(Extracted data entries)
(** [obj.items()] *)
Definition items (obj : yaml) : M (list (string * yaml)) :=
  match obj with
  | YMap kvs => ret kvs
  | YNull => raise (AttributeError "'NoneType' object has no attribute 'items'")
  | YBool _ => raise (AttributeError "'bool' object has no attribute 'items'")
  | YInt _ => raise (AttributeError "'int' object has no attribute 'items'")
  | YStr _ => raise (AttributeError "'str' object has no attribute 'items'")
  | YSeq _ => raise (AttributeError "'list' object has no attribute 'items'")
  end.

(** [l[0]] *)
Definition first {A} (l : list A) : M A :=
  match l with
  | a :: _ => ret a
  | [] => raise (IndexError "list index out of range")
  end.

(** ** The remote side: STS, SSM, ELBv2, ECS *)

(** [boto3.session.Session().region_name]: read from the local session,
    no request is sent. *)
Definition session_region_name : M string := fun w => mkRes (Ret (region_name w)) w [].

(** [sts.get_caller_identity()['Account']] *)
Definition sts_get_caller_identity_account : M string := fun w =>
  mkRes (Ret (account w)) w [Called StsGetCallerIdentity].

(** [ssm.get_parameter(Name=name)]: the response carries the stored value.
    botocore refuses the empty name before it sends anything; no parameter
    is stored under the empty name, so that the lookup can be written
    first. *)
Definition ssm_get_parameter (name : string) : M string := fun w =>
  match ssm_parameters w !! name with
  | Some value => mkRes (Ret value) w [Called (SsmGetParameter name)]
  | None =>
      if String.eqb name ""
      then mkRes (Raise (ParamValidationError
                           "Parameter validation failed: Invalid length for parameter Name, value: 0, valid min length: 1"))
                 w []
      else mkRes (Raise ParameterNotFound) w [Called (SsmGetParameter name)]
  end.

(** [elbv2.describe_target_groups(Names=names)['TargetGroups']]: raises
    when one of the names is unknown. *)
Fixpoint lookup_target_groups (tgs : gmap string TargetGroup) (names : list string)
  : option (list TargetGroup) :=
  match names with
  | [] => Some []
  | n :: names' =>
      match tgs !! n, lookup_target_groups tgs names' with
      | Some tg, Some found => Some (tg :: found)
      | _, _ => None
      end
  end.

Definition elbv2_describe_target_groups (names : list string) : M (list TargetGroup) := fun w =>
  match lookup_target_groups (target_groups w) names with
  | Some found => mkRes (Ret found) w [Called (Elbv2DescribeTargetGroups names)]
  | None => mkRes (Raise TargetGroupNotFoundException) w [Called (Elbv2DescribeTargetGroups names)]
  end.

Definition ctg_eqb (a b : CreateTargetGroupReq) : bool :=
  String.eqb (ctg_Name a) (ctg_Name b) && String.eqb (ctg_Protocol a) (ctg_Protocol b)
  && Z.eqb (ctg_Port a) (ctg_Port b) && String.eqb (ctg_VpcId a) (ctg_VpcId b)
  && String.eqb (ctg_TargetType a) (ctg_TargetType b)
  && String.eqb (ctg_HealthCheckProtocol a) (ctg_HealthCheckProtocol b)
  && String.eqb (ctg_HealthCheckPath a) (ctg_HealthCheckPath b)
  && String.eqb (ctg_MatcherHttpCode a) (ctg_MatcherHttpCode b).

(** The identifier the load-balancing service gives to a new group: the
    name is unique in the account, the suffix is picked by the service. *)
Definition new_target_group_arn (w : World) (name : string) : string :=
  "arn:aws:elasticloadbalancing:" +:+ region_name w +:+ ":" +:+ account w
  +:+ ":targetgroup/" +:+ name +:+ "/" +:+ pretty (size (target_groups w)).

(** The names that the load-balancing service accepts for a target group:
    at most 32 characters, letters, digits and hyphens, no hyphen at either
    end. *)
Definition is_alnum (c : ascii) : bool :=
  let n := nat_of_ascii c in
  (Nat.leb 48 n && Nat.leb n 57) || (Nat.leb 65 n && Nat.leb n 90)
  || (Nat.leb 97 n && Nat.leb n 122).

Fixpoint all_chars (f : ascii -> bool) (s : string) : bool :=
  match s with
  | EmptyString => true
  | String c s' => f c && all_chars f s'
  end.

Fixpoint last_char (s : string) : option ascii :=
  match s with
  | EmptyString => None
  | String c EmptyString => Some c
  | String _ s' => last_char s'
  end.

Definition valid_target_group_name (name : string) : bool :=
  Nat.leb (String.length name) 32
  && all_chars (fun c => is_alnum c || Ascii.eqb c "-") name
  && match name with
     | EmptyString => false
     | String c _ => negb (Ascii.eqb c "-")
     end
  && match last_char name with
     | Some c => negb (Ascii.eqb c "-")
     | None => false
     end.

(** The service accepts the request: the name is valid, the port is a
    port, the network is one of the account. *)
Definition target_group_request_accepted (w : World) (req : CreateTargetGroupReq) : bool :=
  valid_target_group_name (ctg_Name req)
  && Z.leb (ctg_Port req) 65535
  && bool_decide (ctg_VpcId req ∈ vpcs w).

(** [elbv2.create_target_group(...)['TargetGroups']].  botocore refuses a
    port below 1 before it sends anything; the service refuses a request
    that is not acceptable.  A group of that name with the same settings is
    returned as it is, one with other settings is a name clash. *)
Definition elbv2_create_target_group (req : CreateTargetGroupReq) : M (list TargetGroup) := fun w =>
  if Z.ltb (ctg_Port req) 1
  then mkRes (Raise (ParamValidationError
                       "Parameter validation failed: Invalid value for parameter Port, valid min value: 1"))
             w []
  else if negb (target_group_request_accepted w req)
  then mkRes (Raise (ValidationError "The target group request is not valid"))
             w [Called (Elbv2CreateTargetGroup req)]
  else
    match target_groups w !! ctg_Name req with
    | Some tg =>
        if ctg_eqb (tg_config tg) req
        then mkRes (Ret [tg]) w [Called (Elbv2CreateTargetGroup req)]
        else mkRes (Raise DuplicateTargetGroupNameException) w
                   [Called (Elbv2CreateTargetGroup req)]
    | None =>
        let tg := {| TargetGroupArn := new_target_group_arn w (ctg_Name req);
                     tg_config := req |} in
        mkRes (Ret [tg]) (set_target_groups (<[ctg_Name req := tg]> (target_groups w)) w)
              [Called (Elbv2CreateTargetGroup req)]
    end.

(** The revisions of a family are numbered from 1 in the order of their
    registration. *)
Fixpoint revisions (family : string) (tds : list RegisterTaskDefinitionReq) : nat :=
  match tds with
  | [] => 0
  | td :: tds' => (if String.eqb (rtd_family td) family then 1 else 0) + revisions family tds'
  end.

Definition task_definition_arn (w : World) (family : string) (revision : nat) : string :=
  "arn:aws:ecs:" +:+ region_name w +:+ ":" +:+ account w
  +:+ ":task-definition/" +:+ family +:+ ":" +:+ pretty revision.

(** [ecs.register_task_definition(...)['taskDefinition']['taskDefinitionArn']]:
    always a new revision. *)
Definition ecs_register_task_definition (req : RegisterTaskDefinitionReq) : M string := fun w =>
  let revision := S (revisions (rtd_family req) (task_definitions w)) in
  mkRes (Ret (task_definition_arn w (rtd_family req) revision))
        (set_task_definitions (task_definitions w ++ [req]) w)
        [Called (EcsRegisterTaskDefinition req)].

(** [ecs.describe_services(cluster=c, services=names)['services']]: the
    services that are known, the others are left out of the answer. *)
Fixpoint lookup_services (svs : gmap (string * string) Service) (c : string)
  (names : list string) : list Service :=
  match names with
  | [] => []
  | n :: names' =>
      match svs !! (c, n) with
      | Some sv => sv :: lookup_services svs c names'
      | None => lookup_services svs c names'
      end
  end.

(** A service lives in a cluster: when none of the names is known, the
    answer is empty for a cluster of the account and an exception for a
    cluster that is not there. *)
Definition ecs_describe_services (c : string) (names : list string) : M (list Service) := fun w =>
  match lookup_services (services w) c names with
  | [] =>
      if bool_decide (c ∈ clusters w)
      then mkRes (Ret []) w [Called (EcsDescribeServices c names)]
      else mkRes (Raise ClusterNotFoundException) w [Called (EcsDescribeServices c names)]
  | found => mkRes (Ret found) w [Called (EcsDescribeServices c names)]
  end.

Definition service_arn (w : World) (c name : string) : string :=
  "arn:aws:ecs:" +:+ region_name w +:+ ":" +:+ account w
  +:+ ":service/" +:+ c +:+ "/" +:+ name.

(** The subnets and the security groups of the request are subnets and
    security groups of the account, and there is a subnet. *)
Definition networks_known (w : World) (req : CreateServiceReq) : bool :=
  match cs_subnets req with
  | [] => false
  | _ => forallb (fun s => bool_decide (s ∈ subnet_ids w)) (cs_subnets req)
  end
  && forallb (fun g => bool_decide (g ∈ security_group_ids w)) (cs_securityGroups req).

Arguments networks_known : simpl never.

(** [ecs.create_service(...)]: refused for a cluster that is not there,
    while a service of that name is still active or draining, and for
    subnets or security groups that the account does not have. *)
Definition ecs_create_service (req : CreateServiceReq) : M unit := fun w =>
  let key := (cs_cluster req, cs_serviceName req) in
  let sv := {| serviceArn := service_arn w (cs_cluster req) (cs_serviceName req);
               status := "ACTIVE"; taskDefinition := cs_taskDefinition req |} in
  let created :=
    if networks_known w req
    then mkRes (Ret tt) (set_services (<[key := sv]> (services w)) w)
               [Called (EcsCreateService req)]
    else mkRes (Raise InvalidParameterException) w [Called (EcsCreateService req)] in
  match services w !! key with
  | None =>
      if bool_decide (cs_cluster req ∈ clusters w) then created
      else mkRes (Raise ClusterNotFoundException) w [Called (EcsCreateService req)]
  | Some old =>
      if String.eqb (status old) "INACTIVE" then created
      else mkRes (Raise InvalidParameterException) w [Called (EcsCreateService req)]
  end.

(** [ecs.update_service(...)]: only an active service can be updated. *)
Definition ecs_update_service (req : UpdateServiceReq) : M unit := fun w =>
  let key := (us_cluster req, us_service req) in
  match services w !! key with
  | None => mkRes (Raise ServiceNotFoundException) w [Called (EcsUpdateService req)]
  | Some old =>
      if String.eqb (status old) "ACTIVE"
      then mkRes (Ret tt)
                 (set_services (<[key := {| serviceArn := serviceArn old; status := status old;
                                            taskDefinition := us_taskDefinition req |}]>
                                  (services w)) w)
                 [Called (EcsUpdateService req)]
      else mkRes (Raise ServiceNotActiveException) w [Called (EcsUpdateService req)]
  end.

(** ** The script *)

(** [get_account_id()] *)
Definition get_account_id : M string := sts_get_caller_identity_account.

Definition ssm_parameter_arn (region account_id param_name : string) : string :=
  "arn:aws:ssm:" +:+ region +:+ ":" +:+ account_id +:+ ":parameter" +:+ param_name.

Definition missing_parameter_message (param_name : string) : string :=
  "❌ Error Crítico: El parámetro '" +:+ param_name
  +:+ "' definido en env.yml NO existe en AWS Parameter Store.".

■ Problem requirements ■
Give the exact lines, and only those, from the line containing "(** A service" through the line containing "[] => false" in the entries above.

■ Result ■
(** A service lives in a cluster: when none of the names is known, the
    answer is empty for a cluster of the account and an exception for a
    cluster that is not there. *)
Definition ecs_describe_services (c : string) (names : list string) : M (list Service) := fun w =>
  match lookup_services (services w) c names with
  | [] =>
      if bool_decide (c ∈ clusters w)
      then mkRes (Ret []) w [Called (EcsDescribeServices c names)]
      else mkRes (Raise ClusterNotFoundException) w [Called (EcsDescribeServices c names)]
  | found => mkRes (Ret found) w [Called (EcsDescribeServices c names)]
  end.

Definition service_arn (w : World) (c name : string) : string :=
  "arn:aws:ecs:" +:+ region_name w +:+ ":" +:+ account w
  +:+ ":service/" +:+ c +:+ "/" +:+ name.

(** The subnets and the security groups of the request are subnets and
    security groups of the account, and there is a subnet. *)
Definition networks_known (w : World) (req : CreateServiceReq) : bool :=
  match cs_subnets req with
  | [] => false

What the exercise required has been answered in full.